O Parlamento Europeu encaminhou o acordo comercial entre a União Europeia (UE) e o Mercosul ao Tribunal de Justiça da União Europeia (TJUE) para verificar se o texto é compatível com os tratados do bloco, o que, na prática, paralisa a tramitação até a decisão. O acordo foi assinado no último fim de semana, após mais de 25 anos de negociações.
A votação, realizada nesta quarta-feira (21), ficou apertada: 334 votos a favor, 324 contra e 11 abstenções. O Parlamento questiona a validade de mecanismos de reequilíbrio do pacto e a base legal escolhida para a aprovação, que permite adiantar capítulos de comércio sem o consentimento dos Parlamentos nacionais.

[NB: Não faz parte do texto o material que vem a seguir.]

(* ===== verification/Settlement.v ===== *)
(** * Settlement: the payout reconciler and the replay of failed payouts

    The polling worker of [services/settlementReconciler.ts] with the webhook
    that registers settlements ([routes/webhooks.ts]) and the two-admin replay
    of [routes/admin.ts], as one reactive machine.  An input is what the event
    loop delivers: a tick of the timer, the answer of an awaited Horizon call, a
    webhook, a request of an admin; the code between two awaits is one step.
    [ps_loop] is where the one reconcile run in flight is suspended.

    A settlement object is the value of the map [_settlements] at its
    transaction id: it is created by the webhook under that key, never replaced
    and never removed, so that the references the loop holds are keys. *)
From stdpp Require Import base list strings.
From Stdlib Require Import ZArith Lia.
From S2P Require Import Prelude JsNumber Async JsMap Domain PayoutRetry.
Local Open Scope Z_scope.

Inductive SettlementStatus : Type := pending_finality | payout_ready | finalized | failed | reorg_flagged.

#[export] Instance SettlementStatus_eq : EqDecision SettlementStatus.
Proof. solve_decision. Defined.

Record Settlement : Type := {
  se_transactionId : string;
  se_eventType : string;
  se_amount : num;
  se_timestamp : num;
  se_status : SettlementStatus;
  se_ledgerNumber : option num;
  se_confirmations : num;
  se_attempts : Z;
  se_lastPolledAt : option Z;
  se_forkAlertTriggered : bool;
  se_providerId : option string
}.

Record ChainFinalityStatus : Type := {
  fs_found : bool;
  fs_successful : option bool;
  fs_ledger : option num;
  fs_confirmations : num
}.

(** The counters of [payoutRetryRollup]. *)
Record RetryRollup : Type := { ro_attempts : Z; ro_scheduled : Z; ro_exhausted : Z; ro_ceilingHits : Z }.

Definition recordAttempt (outcome : PayoutRetryOutcome) (r : RetryRollup) : RetryRollup :=
  match outcome with
  | o_scheduled => {| ro_attempts := ro_attempts r + 1; ro_scheduled := ro_scheduled r + 1;
                      ro_exhausted := ro_exhausted r; ro_ceilingHits := ro_ceilingHits r |}
  | o_exhausted => {| ro_attempts := ro_attempts r + 1; ro_scheduled := ro_scheduled r;
                      ro_exhausted := ro_exhausted r + 1; ro_ceilingHits := ro_ceilingHits r |}
  | o_ceiling_hit => {| ro_attempts := ro_attempts r + 1; ro_scheduled := ro_scheduled r;
                        ro_exhausted := ro_exhausted r; ro_ceilingHits := ro_ceilingHits r + 1 |}
  end.

Record PendingReplay : Type := {
  pr_transactionId : string;
  pr_initiatorId : string;
  pr_reason : string;
  pr_expiresAt : Z
}.

(** Where the reconcile run is suspended. *)
Inductive Loop : Type :=
| Idle
| AwaitLedger (active : list string)
| AwaitFinality (id : string) (retryCfg : ProviderRetryConfig) (rest : list string).

Record Payouts : Type := {
  ps_settlements : jsmap Settlement;
  ps_replays : jsmap PendingReplay;
  ps_quarantine : Quarantine;
  ps_rollup : RetryRollup;
  ps_pendingGauge : Z;
  ps_forkAlerts : list string;
  ps_skippedTicks : Z;
  ps_rejections : Z;
  ps_loop : Loop
}.

Definition set_settlements (m : jsmap Settlement) (p : Payouts) : Payouts :=
  {| ps_settlements := m; ps_replays := ps_replays p; ps_quarantine := ps_quarantine p; ps_rollup := ps_rollup p;
     ps_pendingGauge := ps_pendingGauge p; ps_forkAlerts := ps_forkAlerts p; ps_skippedTicks := ps_skippedTicks p;
     ps_rejections := ps_rejections p; ps_loop := ps_loop p |}.

Definition set_replays (m : jsmap PendingReplay) (p : Payouts) : Payouts :=
  {| ps_settlements := ps_settlements p; ps_replays := m; ps_quarantine := ps_quarantine p; ps_rollup := ps_rollup p;
     ps_pendingGauge := ps_pendingGauge p; ps_forkAlerts := ps_forkAlerts p; ps_skippedTicks := ps_skippedTicks p;
     ps_rejections := ps_rejections p; ps_loop := ps_loop p |}.

Definition set_quarantine (q : Quarantine) (p : Payouts) : Payouts :=
  {| ps_settlements := ps_settlements p; ps_replays := ps_replays p; ps_quarantine := q; ps_rollup := ps_rollup p;
     ps_pendingGauge := ps_pendingGauge p; ps_forkAlerts := ps_forkAlerts p; ps_skippedTicks := ps_skippedTicks p;
     ps_rejections := ps_rejections p; ps_loop := ps_loop p |}.

Definition set_rollup (r : RetryRollup) (p : Payouts) : Payouts :=
  {| ps_settlements := ps_settlements p; ps_replays := ps_replays p; ps_quarantine := ps_quarantine p; ps_rollup := r;
     ps_pendingGauge := ps_pendingGauge p; ps_forkAlerts := ps_forkAlerts p; ps_skippedTicks := ps_skippedTicks p;
     ps_rejections := ps_rejections p; ps_loop := ps_loop p |}.

Definition set_loop (l : Loop) (p : Payouts) : Payouts :=
  {| ps_settlements := ps_settlements p; ps_replays := ps_replays p; ps_quarantine := ps_quarantine p; ps_rollup := ps_rollup p;
     ps_pendingGauge := ps_pendingGauge p; ps_forkAlerts := ps_forkAlerts p; ps_skippedTicks := ps_skippedTicks p;
     ps_rejections := ps_rejections p; ps_loop := l |}.

Definition set_gauge (n : Z) (p : Payouts) : Payouts :=
  {| ps_settlements := ps_settlements p; ps_replays := ps_replays p; ps_quarantine := ps_quarantine p; ps_rollup := ps_rollup p;
     ps_pendingGauge := n; ps_forkAlerts := ps_forkAlerts p; ps_skippedTicks := ps_skippedTicks p;
     ps_rejections := ps_rejections p; ps_loop := ps_loop p |}.

Definition alert_fork (id : string) (p : Payouts) : Payouts :=
  {| ps_settlements := ps_settlements p; ps_replays := ps_replays p; ps_quarantine := ps_quarantine p; ps_rollup := ps_rollup p;
     ps_pendingGauge := ps_pendingGauge p; ps_forkAlerts := ps_forkAlerts p ++ [id]; ps_skippedTicks := ps_skippedTicks p;
     ps_rejections := ps_rejections p; ps_loop := ps_loop p |}.
(* ===== verification/Roles.v ===== *)
(** * Roles: tokens, roles and permissions

    [utils/jwt.ts], [middleware/jwtIdentity.ts], [middleware/rbac.ts] and
    [services/permissionCatalog.ts]: verifying the bearer token of a request, the
    closure of the role hierarchy of [roles.json], the permission catalogue with
    its wildcard grants, and the two middleware factories that admit a request.
    [jwtVerify] of the [jose] library is a parameter: it gives the claims of a
    token signed under a key, or rejects it.  A JavaScript [Set] is the list of
    its elements in insertion order. *)
From stdpp Require Import base list strings relations.
From Stdlib Require Import ZArith Lia Ascii.
From S2P Require Import Prelude JsNumber JsMap.
Local Open Scope Z_scope.

(** ** Sets in insertion order *)

Definition set_add (x : string) (s : list string) : list string := if bool_decide (x ∈ s) then s else s ++ [x].

Definition set_of (l : list string) : list string := fold_left (fun s x => set_add x s) l [].

Definition set_has (x : string) (s : list string) : bool := bool_decide (x ∈ s).

Lemma set_add_elem x y s : y ∈ set_add x s <-> y = x \/ y ∈ s.
Proof. unfold set_add. case_bool_decide; [set_solver|]. set_solver. Qed.

Lemma set_add_all_elem l s y : y ∈ fold_left (fun s x => set_add x s) l s <-> y ∈ s \/ y ∈ l.
Proof.
  revert s. induction l as [|x l IH]; intros s; cbn [fold_left]; [set_solver|]. rewrite IH, set_add_elem. set_solver.
Qed.

Lemma set_of_elem l y : y ∈ set_of l <-> y ∈ l.
Proof. unfold set_of. rewrite set_add_all_elem. set_solver. Qed.

(** ** Tokens *)

(** A claim of a token, as far as the code looks at it. *)
Inductive claim : Type :=
| claim_str (s : string)
| claim_num (n : num)
| claim_list (l : list claim)
| claim_other.

Record VerifiedJwtPayload : Type := {
  jp_sub : option claim;
  jp_id : option claim;
  jp_role : option claim;
  jp_aud : option claim;
  jp_iat : option claim;
  jp_exp : option claim
}.

Record VerifyJwtKeyOptions : Type := { vo_issuer : option string; vo_audience : option string }.

(** What the configuration service and the environment hold. *)
Record JwtConfig : Type := {
  jc_secrets : list string;
  jc_env_secret : option string;
  jc_issuer : option string;
  jc_audience : option string
}.

Inductive AuthFailure : Type :=
| MissingBearerTokenError
| InvalidToken
| InvalidAudienceShape
| InvalidAudienceArray
| MissingTimes
| IatInFuture
| JoseRejects.

Definition claim_is_string (c : claim) : bool := match c with claim_str _ => true | _ => false end.

Definition readBearerToken (authorization : option string) : option string :=
  match authorization with
  | None => None
  | Some h =>
      if String.prefix "Bearer " h then
        let token := js_trim (String.substring 7 (String.length h - 7) h) in
        if Nat.ltb 0 (String.length token) then Some token else None
      else None
  end.

Definition getUserId (claims : VerifiedJwtPayload) : string :=
  match (match jp_sub claims with Some c => Some c | None => jp_id claims end) with
  | Some (claim_str s) => if Nat.ltb 0 (String.length (js_trim s)) then js_trim s else EmptyString
  | _ => EmptyString
  end.

Definition truthy_option (o : option string) : option string :=
  match o with Some s => if is_empty_string s then None else Some s | None => None end.

Section Jwt.
Context (jwtVerify : string -> string -> VerifyJwtKeyOptions -> option VerifiedJwtPayload) (config : JwtConfig).

Definition buildVerifyOptions (options : VerifyJwtKeyOptions) : VerifyJwtKeyOptions :=
  {| vo_issuer := truthy_option (match vo_issuer options with Some i => Some i | None => jc_issuer config end);
     vo_audience := truthy_option (match vo_audience options with Some a => Some a | None => jc_audience config end) |}.

Definition verifyJwtWithKey (now : Z) (token secret : string) (options : VerifyJwtKeyOptions)
    : result AuthFailure VerifiedJwtPayload :=
  decoded ← from_option_or
    (jwtVerify token secret {| vo_issuer := truthy_option (vo_issuer options); vo_audience := truthy_option (vo_audience options) |})
    JoseRejects;
  _ ← match jp_aud decoded with
      | None | Some (claim_str _) => Ok tt
      | Some (claim_list l) => throw_if (negb (forallb claim_is_string l)) InvalidAudienceArray
      | Some _ => Err InvalidAudienceShape
      end;
  match jp_exp decoded, jp_iat decoded with
  | Some (claim_num _), Some (claim_num iat) =>
      _ ← throw_if (gtb iat (add (math_floor (div (of_Z now) (of_Z 1000))) (of_Z 300))) IatInFuture;
      mret decoded
  | _, _ => Err MissingTimes
  end.

Fixpoint try_secrets (now : Z) (token : string) (options : VerifyJwtKeyOptions) (secrets : list string)
    : result AuthFailure VerifiedJwtPayload :=
  match secrets with
  | [] => Err InvalidToken
  | secret :: secrets' =>
      match verifyJwtWithKey now token secret options with
      | Ok claims => Ok claims
      | Err _ => try_secrets now token options secrets'
      end
  end.

Definition verifyJwt (now : Z) (token : string) (options : VerifyJwtKeyOptions) : result AuthFailure VerifiedJwtPayload :=
  match jc_secrets config, truthy_option (js_trim <$> jc_env_secret config) with
  | [], Some fromEnv => verifyJwtWithKey now token fromEnv (buildVerifyOptions options)
  | secrets, _ => try_secrets now token (buildVerifyOptions options) secrets
  end.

Segundo o TJUE, emitir um parecer costuma levar entre 18 e 24 meses, mas a corte tem controle total sobre os procedimentos e pode, quando as circunstâncias exigirem, dar prioridade a um pedido de parecer na prática.
Entre membros do Parlamento, havia avisos de que a votação seria muito apertada e de que o envio do texto ao TJUE poderia atrasar ainda mais a ratificação do acordo, especialmente diante de tensões geradas por ameaças de tarifas associadas a Donald Trump, que, segundo o relato, envolvem o envio de tropas à Groenlândia por oito países europeus.
O tema envolve o equilíbrio entre comércio e regulação, com a expectativa de impactos econômicos para a região, mas o texto permanece sob escrutínio judicial antes da validação final.